It is equally important to acknowledge the limitations of our study. First, our clinical sample validation is still based on cross-sectional studies, and we have not been able to use cohort studies to verify the association between specific microbiota and IgAN. In addition, due to conditions and patient willingness, we failed to obtain more samples from patients with other glomerulonephritis (GN) conditions compared to those with IgAN. Some baseline characteristics of IgAN patients also varied from other GN patients, which may result in some bias. Although we found consistent results, the level of evidence is insufficient. Further cohort studies are warranted in the future. Secondly, although we identified the specific microbiota and metabolites that may be causally associated with IgAN, the interactive dialogue between the intestine and kidney is a complex and diverse process. It is necessary to understand how these specific microbiota and metabolites are synergistically involved in the pathogenesis of IgAN. Thirdly, at present, the metagenomic sequencing of intestinal flora is still improving. The complexity of the gut microbiota extends far beyond the 211 bacteria mentioned in this study. Further gene association studies and clinical research verification are necessary as gut microbiota sequencing technology advances.
5. Conclusions
In conclusion, our study provides valuable insights into the potential causal relationships between specific gut microbiota, metabolites, and IgAN. The identification of Actinobacteria as a strong causal factor, as well as the nominal causality of other microbiota, adds to our understanding of the intricate interplay between the gut and kidney in the development of IgAN. Moreover, the potential protective role of beta-hydroxybutyric acid offers an interesting avenue for future research and therapeutic intervention. While our findings contribute to the current knowledge base, further high-quality studies are necessary to validate these results and elucidate the underlying mechanisms. As precision medicine targeting the gut–kidney axis continues to evolve, a more comprehensive understanding of these complex relationships will pave the way for novel diagnostic and therapeutic strategies for IgAN and other immune kidney diseases.
Supplementary Materials
The following supporting information can be downloaded at: https://www.mdpi.com/article/10.3390/nu15102407/s1, Figure S1: Scatter plots of causal estimates from genetically predicted metabolites on immunoglobulin A nephropathy; Figure S2: Funnel plots of causal estimates from genetically predicted metabolites on immunoglobulin A nephropathy. Figure S3: Leave-one-out plots of causal estimates from genetically predicted microbiota on immunoglobulin A nephropathy. Figure S4: Relationship between Actinobacteria and glomerular filtration rate and albuminuria in non-IgAN. Figure S5: The association of renal biopsy case score (MEST-C) with Acti abundance. Table S1: The instrumental variables of the gut microbiota. Table S2: The instrumental variables of the metabolites; Table S3: Mendelian randomized outliers and level pleiotropy test of exposure and outcome.
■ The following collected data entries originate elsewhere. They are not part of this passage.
(** X2.  When the listing of the directory names no entry twice, the
    names of the test pool after preprocessing are the entries that are
    not skipped, in the order of the listing; [evaluate] returns its
    prediction and target vectors in that order. *)
Theorem preprocess_keys (df_values : string -> matrix)
    (files : list string) (nb : Notebook) :
  NoDup files ->
  preprocess df_values files notebook0 = Ok nb ->
  odict_keys (test_x nb) = List.filter (fun f => negb (skipped f)) files.
Proof.
  intros Hnd Hpre.
  rewrite (preprocess_keys_from df_values files notebook0 nb Hnd); [done| |exact Hpre].
  intros f _. cbn. apply not_elem_of_nil.
Qed.

Lemma preprocess_file_short (df_values : string -> matrix) (nb : Notebook)
    (file : string) :
  (length (df_values file) < lookback)%nat ->
  exists e, preprocess_file df_values nb file = Raise e.
Proof.
  intros HT. set (df := df_values file) in *.
  unfold preprocess_file, windows_of, MinMaxScaler.fit_transform. fold df.
  destruct (decide (length df = 0%nat \/ ncols df = 0%nat)) as [Hempty|Hfull].
  - rewrite (fit_Raise df Hempty). eauto.
  - destruct (fit_Ok df) as [sc Hsc]; [lia|lia|].
    destruct (fit_Ok (reshape_col (column 0 df))) as [label_sc Hlsc].
    { unfold column. rewrite length_reshape_col, length_map. lia. }
    { destruct df as [|r df']; [cbn in Hfull; lia|cbn; lia]. }
    rewrite Hsc, !bind_Ok. cbv beta iota zeta. rewrite Hlsc, bind_Ok.
    rewrite length_transform, np_zeros3_Raise by lia. eauto.
Qed.

(** X8.  One file that is not skipped and has fewer rows than
    [lookback] is enough for the preprocessing of the whole listing to
    end in an exception, wherever the file stands in the listing and
    whatever the other files hold. *)
Theorem preprocess_aborts_on_short_file (df_values : string -> matrix)
    (files : list string) (nb : Notebook) (file : string) :
  file ∈ files ->
  skipped file = false ->
  (length (df_values file) < lookback)%nat ->
  exists e, preprocess df_values files nb = Raise e.
Proof.
  intros Hin Hskip HT. unfold preprocess. revert nb.
  induction files as [|f files IH]; intros nb; [now apply elem_of_nil in Hin|].
  cbn [for_each]. destruct (decide (f = file)) as [->|Hne].
  - rewrite Hskip. destruct (preprocess_file_short df_values nb file HT) as [e ->]. eauto.
  - apply elem_of_cons in Hin as [->|Hin]; [done|].
    destruct (skipped f).
    + rewrite bind_Ok. now apply IH.
    + destruct (preprocess_file df_values nb f) as [nb1|e]; [|eauto].
      rewrite bind_Ok. now apply IH.
Qed.
Lemma session_launch_runs self case result input :
  all_runs (_interact_with_process self case result input)
    (fun tr _ => session_launches self tr).
Proof.
  unfold _interact_with_process.
  destruct (_current_proc (base self)) as [current_proc |]; simpl; [| session_launch_leaf].
  destruct (proc_stderr current_proc) as [err0 |]; simpl; [| session_launch_leaf].
  intros [e | judge_output]; simpl; [session_launch_leaf |].
  destruct (interactor_time_limit _ _) as [e | tl]; simpl; [session_launch_leaf |].
  change (mbind ?f ?p) with (bind p f).
  match goal with |- all_runs (bind _ ?f) _ => set (rest := f) end.
  assert (Hrest : forall a, all_runs (rest a) (fun tr _ => session_launches self tr)).
  { intros a. subst rest. simpl.
    intros [e | input_file]; simpl; [session_launch_leaf |].
    intros [e | answer_file]; simpl; [session_launch_paths |].
    intros [e | chars]; simpl; [session_launch_paths |].
    destruct a; simpl; try solve [session_launch_paths].
    destruct (str_format _ _) as [e | formatted]; simpl; [session_launch_paths |].
    destruct (shlex_split _) as [e | interactor_args]; simpl; [session_launch_paths |].
    destruct (_interactor_stdin_pipe self) as [stdin |] eqn:Hin; simpl;
      [| session_launch_paths].
    destruct (_interactor_stdout_pipe self) as [stdout |] eqn:Hout; simpl;
      [| session_launch_paths].
    session_launch_paths. }
  clearbody rest. apply all_runs_bind.
  destruct (py_truthy _); simpl.
  - eapply all_runs_mono; [| apply Hrest]. intros tr out Hpost.
    apply List.Forall_cons; [exact I | exact Hpost].
  - unfold registry_getitem. destruct (registry_lookup _) as [m |]; simpl;
      [| session_launch_leaf].
    intros [e | s]; simpl; [session_launch_leaf |].
    eapply all_runs_mono; [| apply Hrest]. intros tr out Hpost.
    do 2 (apply List.Forall_cons; [exact I |]). exact Hpost.
Qed.

(** X10.  Every launch a session makes is of the interactor's binary, on the
    two pipe ends the grader keeps, with stderr captured, no symlinks, no
    wall time and a log file as its file output, under the memory limit of
    the handler configuration; that limit is the configured [memory_limit]
    when it is true (a nonzero number, a nonempty string, list or mapping),
    and the environment's generator memory limit when it is false (a zero,
    [None], an empty string, list or mapping). *)
Theorem session_launch_limits {W : Type} (h : Handler W) (w : W) self case result input :
  let configured := cfg_getattr (handler_data self) "memory_limit" in
  (forall e, e ∈ trace_of h (_interact_with_process self case result input) w ->
             session_launch self e)
  /\ (py_truthy configured = true -> interactor_memory_limit (handler_data self) = configured)
  /\ (py_truthy configured = false ->
      interactor_memory_limit (handler_data self) = cfg_getitem env "generator_memory_limit")
  /\ (forall n, configured = PInt n -> n <> 0 -> py_truthy configured = true)
  /\ (configured = PInt 0 \/ configured = PNone \/ configured = PList []
      \/ configured = PDict ∅ -> py_truthy configured = false).
Proof.
  intros configured. split; [| split; [| split; [| split]]].
  - apply Forall_forall.
    exact (all_runs_sound h _ _ w (session_launch_runs self case result input)).
  - intros Hm. unfold interactor_memory_limit, py_or. fold configured. rewrite Hm. reflexivity.
  - intros Hm. unfold interactor_memory_limit, py_or. fold configured. rewrite Hm. reflexivity.
  - intros n -> Hn. simpl. destruct (Z.eqb_spec n 0); [contradiction | reflexivity].
  - intros [-> | [-> | [-> | ->]]]; reflexivity.
Qed.

Ltac never_asks_leaf := solve [ unfold never_asks_args_format; reflexivity ].

Ltac never_asks_paths :=
  repeat (simpl;
          first [ never_asks_leaf
                | intros [? | ?];
                  try match goal with p : (bytes * bytes)%type |- _ => destruct p end ]).

(** X11.  When the handler configuration has an argument template (a
    nonempty [args_format_string]), no session ever asks a contrib module for
    its default template. *)
Theorem session_template_override {W : Type} (h : Handler W) (w : W)
    self case result input :
  py_truthy (cfg_getattr (handler_data self) "args_format_string") = true ->
  existsb asks_args_format (trace_of h (_interact_with_process self case result input) w)
  = false.
Proof.
  intros Htemplate.
  apply (all_runs_sound h (_interact_with_process self case result input)
           (fun tr _ => never_asks_args_format tr) w).
  unfold _interact_with_process. rewrite Htemplate.
  destruct (_current_proc (base self)) as [current_proc |]; simpl; [| never_asks_leaf].
  destruct (proc_stderr current_proc) as [err0 |]; simpl; [| never_asks_leaf].
  intros [e | judge_output]; simpl; [never_asks_leaf |].
  destruct (interactor_time_limit _ _) as [e | tl]; simpl; [never_asks_leaf |].
  intros [e | input_file]; simpl; [never_asks_leaf |].
  intros [e | answer_file]; simpl; [never_asks_paths |].
  intros [e | chars]; simpl; [never_asks_paths |].
  destruct (cfg_getattr (handler_data self) "args_format_string"); simpl;
    try solve [never_asks_paths].
  destruct (str_format _ _) as [e | formatted]; simpl; [never_asks_paths |].
  destruct (shlex_split _) as [e | interactor_args]; simpl; [never_asks_paths |].
  destruct (_interactor_stdin_pipe self) as [stdin |]; simpl; [| never_asks_paths].
  destruct (_interactor_stdout_pipe self) as [stdout |]; simpl; [| never_asks_paths].
  never_asks_paths.
Qed.

(** *** From the launch to the verdict *)

(** X12.  After a launch of the submission and a session that both return,
    two pipes were made and each of their four ends was closed once by the
    grader: the two given to the submission right after its launch, the two
    given to the interactor right after its launch.  The submission reads
    the second pipe and writes the first; the interactor reads the first and
    writes the second. *)
Theorem launch_then_session_closes_every_pipe_end {W1 W2 : Type}
    (h1 : Handler W1) (w1 : W1) (h2 : Handler W2) (w2 : W2)
    self case result input g ret :
  outcome_of h1 (_launch_process self case) w1 = inr g ->
  outcome_of h2 (_interact_with_process g case result input) w2 = inr ret ->
  let tr := (trace_of h1 (_launch_process self case) w1
             ++ trace_of h2 (_interact_with_process g case result input) w2)%list in
  exists a b c d,
    omap made_pipe tr = [(a, b); (c, d)]
    /\ omap launch_ends tr = [(c, b); (a, d)]
    /\ omap closed_fd tr = [c; b; a; d].
Proof.
  intros Hlaunch Hsession tr. subst tr.
  destruct (all_runs_sound h1 _ _ w1 (launch_process_returns self case) g Hlaunch)
    as (a & b & c & d & proc & wall_time & _ & Htr & ->).
  rewrite Htr.
  destruct (all_runs_sound h2 _ _ w2 (session_returns _ case result input) ret Hsession)
    as (current_proc & stdin & stdout & tl & r & asked & _ & _ & Hin & Hout & _ & Hsrc & _
        & -> & _).
  simpl in Hin, Hout. injection Hin as <-. injection Hout as <-.
  exists a, b, c, d.
  destruct Hsrc as [(_ & _ & ->) | (_ & m & _ & ->)]; repeat split; reflexivity.
Qed.

(** X13.  After a session that returns, the first call of [check_result] for
    any case and result hands to the contrib module the process the session
    launched as the interactor, the interactor's binary, the time and memory
    limits that launch was given, and, raw and decoded, the stderr the drain
    of that process returned. *)
Theorem check_result_after_session {W : Type} (h : Handler W) (w : W)
    self case result input g res data m :
  outcome_of h (_interact_with_process self case result input) w = inr (g, res, data) ->
  registry_lookup (contrib_type self) = Some m ->
  exists interactor args kw out err,
    Ev (launch (interactor_binary self) args kw) (inr interactor)
      ∈ trace_of h (_interact_with_process self case result input) w
    /\ Ev (communicate interactor) (inr (out, err))
         ∈ trace_of h (_interact_with_process self case result input) w
    /\ forall (W' : Type) (h' : Handler W') (w' : W') case' result',
          let o := parse_return_code m interactor (interactor_binary self) (points case')
                     (kw_time kw) (kw_memory kw) "" (utf8text err "replace") "interactor" err in
          exists rest,
            trace_of h' (check_result g case' result') w' = Ev o (h' _ o w').1 :: rest.
Proof.
  intros Hsession Hm.
  destruct (all_runs_sound h _ _ w (session_returns self case result input) _ Hsession)
    as (current_proc & stdin & stdout & tl & r & asked & _ & _ & _ & _ & _ & _ & _
        & -> & Hret).
  injection Hret as -> -> ->.
  eexists (sr_interactor r), (sr_args r), _, (sr_out r), (sr_err r).
  split; [| split].
  - apply list_elem_of_further, elem_of_app. right.
    do 3 apply list_elem_of_further. apply list_elem_of_here.
  - apply list_elem_of_further, elem_of_app. right.
    do 6 apply list_elem_of_further. apply list_elem_of_here.
  - intros W' h' w' case' result' o. unfold trace_of.
    assert (Hready : session_ready (session_self self stdin stdout tl r) m (sr_interactor r)
                       tl (interactor_memory_limit (handler_data self)) (sr_err r))
      by (repeat split; [exact Hm]).
    rewrite (run_check_result h' w' _ _ _ _ _ _ _ _ Hready). subst o. cbv zeta.
    unfold parse_call. simpl.
    destruct (h' _ _ w') as [[e | pr] w1]; simpl; [eexists; reflexivity |].
    destruct (negb (result_flag result' =? 0)); [eexists; reflexivity |].
    destruct (passed pr && _); eexists; reflexivity.
Qed.

(** X14.  With a file list that is neither a path nor a list of paths, the
    generation of the interactor binary never calls the compiler and never
    returns a binary, whatever the environment answers. *)
Theorem generate_never_compiles_malformed {W : Type} (h : Handler W) (w : W) self hd :
  spec_file_list (cfg_getattr hd "files") = None ->
  existsb compile_call (trace_of h (_generate_interactor_binary self hd) w) = false
  /\ (forall b, outcome_of h (_generate_interactor_binary self hd) w <> inr b).
Proof.
  intros Hfiles.
  destruct (generate_malformed_file_list h w self hd Hfiles) as (Hnever & [e He] & _).
  split; [exact Hnever |]. intros b. rewrite He. discriminate.
Qed.

Arguments closes_after_launch : simpl never.

Ltac closes_leaf :=
  solve [ unfold closes_after_launch; simpl; intros Hnone;
          first [ reflexivity | discriminate Hnone ] ].
Lemma first_occurrences_NoDup ids : NoDup (first_occurrences ids).
Proof.
  induction ids as [|k0 ids IH]; simpl; [constructor|].
  apply NoDup_cons. split; [|by apply NoDup_filter].
  rewrite list_elem_of_filter. intros [Hne _]. by apply Hne.
Qed.

Lemma do_calls_cons c rest self w :
  do_calls (c :: rest) self w =
    do_calls rest (do_call c self w).1 (do_call c self w).2.
Proof. simpl. unfold bind. by destruct (do_call c self w). Qed.

Lemma do_call_define_workflows wid nm stps self w :
  workflows (do_call (CallDefine wid nm stps) self w).1 =
    PyDict.set wid (mkWorkflow wid nm stps (clock w (clock_pos w)))
               (workflows self).
Proof. reflexivity. Qed.

Lemma do_call_execute_workflows wid agents self w :
  workflows (do_call (CallExecute wid agents) self w).1 = workflows self.
Proof.
  simpl. unfold bind, ret.
  pose proof (execute_workflow_workflows wid agents self w) as H.
  by destruct (execute_workflow wid agents self w) as [[res self'] w'].
Qed.

(** The keys after a history of calls: the keys that were there, then the
    new ids in the order of their first definition. *)
Lemma do_calls_keys cs self w :
  PyDict.keys (workflows (do_calls cs self w).1) =
    (PyDict.keys (workflows self) ++
     filter (fun x => x ∉ PyDict.keys (workflows self))
            (first_occurrences (defined_ids cs)))%list.
Proof.
  revert self w. induction cs as [|c rest IH]; intros self w.
  - simpl. by rewrite app_nil_r.
  - rewrite do_calls_cons, IH. destruct c as [wid nm stps|wid agents].
    + rewrite do_call_define_workflows. simpl.
      set (wf := mkWorkflow wid nm stps _).
      destruct (PyDict.get wid (workflows self)) as [old|] eqn:E.
      * rewrite pydict_keys_set_present by eauto.
        apply pydict_get_Some_key in E.
        rewrite filter_cons_False by (intros Hn; by apply Hn).
        f_equal. rewrite list_filter_filter.
        apply list_filter_iff. intros x. split; [|tauto].
        intros Hx. split; [done|]. intros ->. done.
      * rewrite pydict_keys_set_absent by done.
        apply pydict_get_None in E.
        rewrite filter_cons_True by done.
        rewrite <- app_assoc. simpl. do 2 f_equal.
        rewrite list_filter_filter.
        apply list_filter_iff. intros x.
        rewrite not_elem_of_app, list_elem_of_singleton. tauto.
    + by rewrite do_call_execute_workflows.
Qed.
(** * koa-bouncer: the Validator chain, its optional guard and the session cache

    A shallow embedding of [src/index.js].  JavaScript values are an inductive
    type, numbers are IEEE binary64 values ([spec_float] with 53 bits of
    precision), the [vals] object of a session is a finite map from names to
    values, and every method of [Validator] is a computation in a state and
    exception monad: a method either returns (with the state it leaves
    behind) or throws (again with the state it leaves behind, since writes
    made before a [throw] stay in the shared object). *)

From Stdlib Require Import ZArith Bool List Ascii String DecimalString.
From Stdlib Require Import Floats.SpecFloat.
From stdpp Require Import base option strings list gmap relations.

Local Open Scope string_scope.
Local Open Scope Z_scope.

(** ** Numbers *)

Definition number : Type := spec_float.

Definition prec : Z := 53.
Definition emax : Z := 1024.

(** The number nearest to an integer (round to nearest, ties to even), as
    numeric literals and [parseInt] produce it.  [neg] is the sign given to
    a zero result. *)
Definition number_of_signed_Z (neg : bool) (z : Z) : number :=
  binary_normalize prec emax z 0 neg.

Definition number_of_Z (z : Z) : number := number_of_signed_Z false z.

Definition NaN : number := S754_nan.

(** [a <= b] and [a < b] on numbers: false as soon as one side is [NaN]. *)
Definition num_le (a b : number) : bool := SFleb a b.
Definition num_lt (a b : number) : bool := SFltb a b.
Definition num_eq (a b : number) : bool := SFeqb a b.

Definition MAX_SAFE_INTEGER : number := number_of_Z (2 ^ 53 - 1).
Definition MIN_SAFE_INTEGER : number := number_of_Z (- (2 ^ 53 - 1)).

(** [isSafeInteger], as exported by the module. *)
Definition isSafeInteger (n : number) : bool :=
  num_le MIN_SAFE_INTEGER n && num_le n MAX_SAFE_INTEGER.

(** ** Values

    [VObject o] is a reference to an object that is neither an array nor a
    function and that prints as the default ["[object Object]"]: a parsed
    JSON object, or a [Validator] instance handed around as a value (the
    source does so once, in [isAlphanumeric]).  Functions are not values of
    the store; where a method takes one, its argument has type [arg]
    below.  Strings are sequences of code units below 256. *)
#[warnings="-register-all"]
Inductive value : Type :=
| VUndefined
| VNull
| VBool (b : bool)
| VNumber (n : number)
| VString (s : string)
| VArray (items : list value)
| VObject (o : nat).

Definition _isUndefined (x : value) : bool :=
  match x with VUndefined => true | _ => false end.

Definition _isString (x : value) : bool :=
  match x with VString _ => true | _ => false end.

Definition _isNumber (x : value) : bool :=
  match x with VNumber _ => true | _ => false end.

Definition _isArray (x : value) : bool :=
  match x with VArray _ => true | _ => false end.

(** ToBoolean: what [!x], [if (x)] and [x || y] look at. *)
Definition truthy (x : value) : bool :=
  match x with
  | VUndefined | VNull => false
  | VBool b => b
  | VNumber (S754_zero _) | VNumber S754_nan => false
  | VNumber _ => true
  | VString s => negb (String.eqb s "")
  | VArray _ | VObject _ => true
  end.

(** [a || b] *)
Definition js_or (a b : value) : value := if truthy a then a else b.

(** [x === n] for a number [n], [x === t] for a string [t]. *)
Definition strict_eq_number (x : value) (n : number) : bool :=
  match x with VNumber a => num_eq a n | _ => false end.

Definition strict_eq_string (x : value) (t : string) : bool :=
  match x with VString s => String.eqb s t | _ => false end.

(** [_.contains(arr, x)] for an array of string literals. *)
Definition _contains (arr : list string) (x : value) : bool :=
  existsb (strict_eq_string x) arr.

(** The index [i] of an array, as a value. *)
Definition index (i : nat) : value := VNumber (number_of_Z (Z.of_nat i)).

(** [_.every(array, predicate)]: the predicate is called with each item
    and its index. *)
Fixpoint every_from {A} (i : nat) (items : list A)
    (predicate : A -> value -> bool) : bool :=
  match items with
  | [] => true
  | x :: rest => predicate x (index i) && every_from (S i) rest predicate
  end.

Definition _every {A} (items : list A) (predicate : A -> value -> bool) : bool :=
  every_from 0 items predicate.

(** ** Characters and the regular expressions of the source *)

Definition code (c : ascii) : N := N_of_ascii c.

Definition in_range (lo hi : N) (c : ascii) : bool :=
  (lo <=? code c)%N && (code c <=? hi)%N.

Definition is_char (d : ascii) (c : ascii) : bool := (code c =? code d)%N.

(** [[0-9]], [[a-z]] under the [i] flag, [[a-z0-9]] under the [i] flag,
    [[\x00-\x7F]], [[0-9A-F]] and [[89AB]] under the [i] flag. *)
Definition is_digit (c : ascii) : bool := in_range 48 57 c.
Definition is_alpha (c : ascii) : bool := in_range 97 122 c || in_range 65 90 c.
Definition is_alnum (c : ascii) : bool := is_alpha c || is_digit c.
Definition is_ascii (c : ascii) : bool := in_range 0 127 c.
Definition is_hex (c : ascii) : bool :=
  is_digit c || in_range 65 70 c || in_range 97 102 c.
Definition is_89AB (c : ascii) : bool :=
  in_range 56 57 c || in_range 65 66 c || in_range 97 98 c.

(** [/^[cls]*$/]: every code unit is in the class. *)
Fixpoint all_chars (cls : ascii -> bool) (s : string) : bool :=
  match s with
  | EmptyString => true
  | String c s' => cls c && all_chars cls s'
  end.

(** A pattern [/^c1 c2 ... cn$/] of single-character classes: the string
    has exactly [n] code units, the i-th in the i-th class. *)
Definition pattern : Type := list (ascii -> bool).

Fixpoint matches (p : pattern) (s : string) : bool :=
  match p, s with
  | [], EmptyString => true
  | cls :: p', String c s' => cls c && matches p' s'
  | _, _ => false
  end.

Definition hex (n : nat) : pattern := repeat is_hex n.
Definition dash : pattern := [is_char "-"].

(** The four patterns of [isUuid]. *)
Definition re_v3 : pattern :=
  (hex 8 ++ dash ++ hex 4 ++ dash ++ [is_char "3"] ++ hex 3 ++ dash
    ++ hex 4 ++ dash ++ hex 12)%list.
Definition re_v4 : pattern :=
  (hex 8 ++ dash ++ hex 4 ++ dash ++ [is_char "4"] ++ hex 3 ++ dash
    ++ [is_89AB] ++ hex 3 ++ dash ++ hex 12)%list.
Definition re_v5 : pattern :=
  (hex 8 ++ dash ++ hex 4 ++ dash ++ [is_char "5"] ++ hex 3 ++ dash
    ++ [is_89AB] ++ hex 3 ++ dash ++ hex 12)%list.
Definition re_all : pattern :=
  (hex 8 ++ dash ++ hex 4 ++ dash ++ hex 4 ++ dash ++ hex 4 ++ dash ++ hex 12)%list.

(** The object [re] of [isUuid], read at a property name. *)
Definition re (name : string) : option pattern :=
  if String.eqb name "v3" then Some re_v3
  else if String.eqb name "v4" then Some re_v4
  else if String.eqb name "v5" then Some re_v5
  else if String.eqb name "all" then Some re_all
  else None.

(** ** parseInt with radix 10, on a string

    Leading white space is skipped, a sign is read, then the longest run
    of decimal digits; the result is the number nearest to the integer
    read (the language lets an implementation round less exactly past the
    twentieth digit; the nearest number is taken here), [NaN] when there
    is no digit. *)

Definition is_white_space (c : ascii) : bool :=
  in_range 9 13 c || is_char " " c || (code c =? 160)%N.

Fixpoint skip_white_space (s : string) : string :=
  match s with
  | String c s' => if is_white_space c then skip_white_space s' else s
  | EmptyString => s
  end.

(** The value of the longest prefix of decimal digits, [None] when the
    prefix is empty; [acc] is the value read so far. *)
Fixpoint digits_prefix (acc : option Z) (s : string) : option Z :=
  match s with
  | String c s' =>
      if is_digit c
      then digits_prefix (Some (10 * default 0 acc + (Z.of_N (code c) - 48))) s'
      else acc
  | EmptyString => acc
  end.

Definition parseInt_string (s : string) : number :=
  let s := skip_white_space s in
  let '(neg, s) :=
    match s with
    | String c s' =>
        if is_char "-" c then (true, s')
        else if is_char "+" c then (false, s')
        else (false, s)
    | EmptyString => (false, s)
    end in
  match digits_prefix None s with
  | None => NaN
  | Some z => number_of_signed_Z neg (if neg then - z else z)
  end.

(** ** What the module takes from outside

    The checks of the [validator] package ([v] in the source) and the
    number-to-string conversion of the language are not code of this
    module; the development is stated for any of them.  [v.isInt] has a
    second parameter, its options: [toInt] leaves it out, and in [toInts]
    it receives what [_.every] passes after the item, the index. *)
Class NumberToString : Type := Number_toString : number -> string.

Class ValidatorPackage : Type := {
  v_isInt : value -> value -> bool;
  v_isBase64 : value -> bool;
  v_isEmail : value -> bool;
  v_isHexColor : value -> bool
}.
Table S4: Inverse variance weighted analysis of the reverse causality between exposure and outcome. Table S5: Comparison of pathological scores (MEST-C scores) among groups with different relative abundance.
Author Contributions
F.W., N.L. and D.L. contributed to the concept and design of this study. SN., N.L. and Y.M. were responsible for statistical analysis and writing of the report, S.N., N.L., and H.S. assisted in statistical analysis. Y.L., K.W. and Y.F. reviewed the article and provided critical feedback to improve and structure the report. F.W. and N.L. contributed equally and are considered co-first authors. All authors have read and agreed to the published version of the manuscript.
Funding
This study was supported by Postgraduate Research & Practice Innovation Program of Jiangsu Province (SJCX22_0743).
Institutional Review Board Statement
According to the local legislation and institutional requirements, ethical review and approval were not required for the study on human participants. The design of this study also does not require written informed consent for participation, as per the national legislation and institutional requirements. Written informed consent for the publication of identifiable data or images was not obtained from the individuals involved in this research.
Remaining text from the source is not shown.